Can't exist. Or, rather, if you could create such a particle, FTL communication would be the least of your practical applications.
"I realize that I'm perhaps years our of my league, but what if it were possible to undue the changes of the electron spin? Like, maybe measuring it again, only negating the first effects, so that the end result is the original measurement?"
Nope. That's not how it works. It's actually because of misconceptions like this that I'm not entirely satisfied with the use of "spin" to describe situations like these.

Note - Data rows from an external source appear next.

(** * Moxfield card pricer: a shallow embedding of [content.js]

    The content script annotates the card gallery of a deck page with the
    cheapest market price of each card.  This development embeds the script
    function by function and states the behaviour of the price resolver
    ([getCardPrice]), the name extractor ([getCardName]), the annotator
    ([addPriceToCard]) and the debounced scan ([processCards] behind the
    [MutationObserver]).

    Conventions of the embedding.
    - A JS string is a [string] of bytes (its UTF-8 encoding).  [toLowerCase]
      maps the ASCII letters only and [trim] strips the ASCII white space
      only; the built-ins also map the other letters and strip the other
      white space of Unicode.
    - A JS number is kept abstract behind the interface [JSNumber]
      ([parseFloat], [isNaN], [<], [=== 0], [toFixed(2)]); the instance
      [decimal] computes with exact decimals and is used for the examples.
    - The DOM is a store of nodes addressed by identifiers; an element handle
      is a node identifier.
    - [null] and [undefined] are both [None].
    - Time is counted in milliseconds.  The observer is notified of the
      insertions of the script itself as it is of the changes of the host
      page. *)

From Stdlib Require Import Ascii String QArith Qabs Qround.
From stdpp Require Import gmap strings list fin_maps pretty.

Local Open Scope string_scope.
Local Open Scope char_scope.

(** ** Strings *)

Module Str.

Definition code (c : ascii) : nat := nat_of_ascii c.

Definition in_range (lo hi c : ascii) : bool :=
  (code lo <=? code c)%nat && (code c <=? code hi)%nat.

Let's use another metaphor. When you view a particle to determine its location and state, you collapse a possibility waveform that includes all its potential locations and states. When two particles are part of a single "spin pair," what happens when you determine the spin of one particle is that you suddenly know the spin of the other particle; in one sense, the other particle has been spinning that way all the time.
But we also know -- and this is the funky bit -- that neither particle was spinning in any given way until you looked. We've actually confirmed this in experiments; the particles really do exist in multiple states simultaneously until they are observed, at which point all the other possibilities go away and they're locked into a single state. So the second particle, no matter how far away it is from the first particle, will "begin" spinning the appropriate way instantly, considerably faster than light.
This is really cool, since it suggests some form of communication between the two particles below the basic fabric of the universe -- a kind of layer three quantum switching. *grin* But it's also useless, because all it tells you is what direction that particle's going, and this by itself doesn't make communication possible.
Keep in mind that the state the particle assumes when you look at it is NOT something that we can reliably control. If it were, quantum mechanics would be an applied science.
It would be possible, once you lock the particles down, to allow them to return to a state of uncertainty -- to get a "second chance," as it were. But unfortunately, this would in the first place break the spin pair, and in the second place still result in an uncontrollable observation.
It would be theoretically possible to store data in this way for future retrieval. It would not be possible, sadly, to transmit data using this mechanism. And since the only part of this mechanism which is not subject to relativity is exactly the part which we cannot use for communications purposes, we're still stuck without a form of FTL transmission.
quote: So the second particle, no matter how far away it is from the first particle, will "begin" spinning the appropriate way instantly, considerably faster than light.
This is really cool, since it suggests some form of communication between the two particles below the basic fabric of the universe -- a kind of layer three quantum switching. *grin* But it's also useless, because all it tells you is what direction that particle's going, and this by itself doesn't make communication possible.
It's a useless oddity of the theory, now, but future generations could hack into this FTL quantum communication system, similar to the ansible system. At a minimum manipulating such a system could produce FTL communications.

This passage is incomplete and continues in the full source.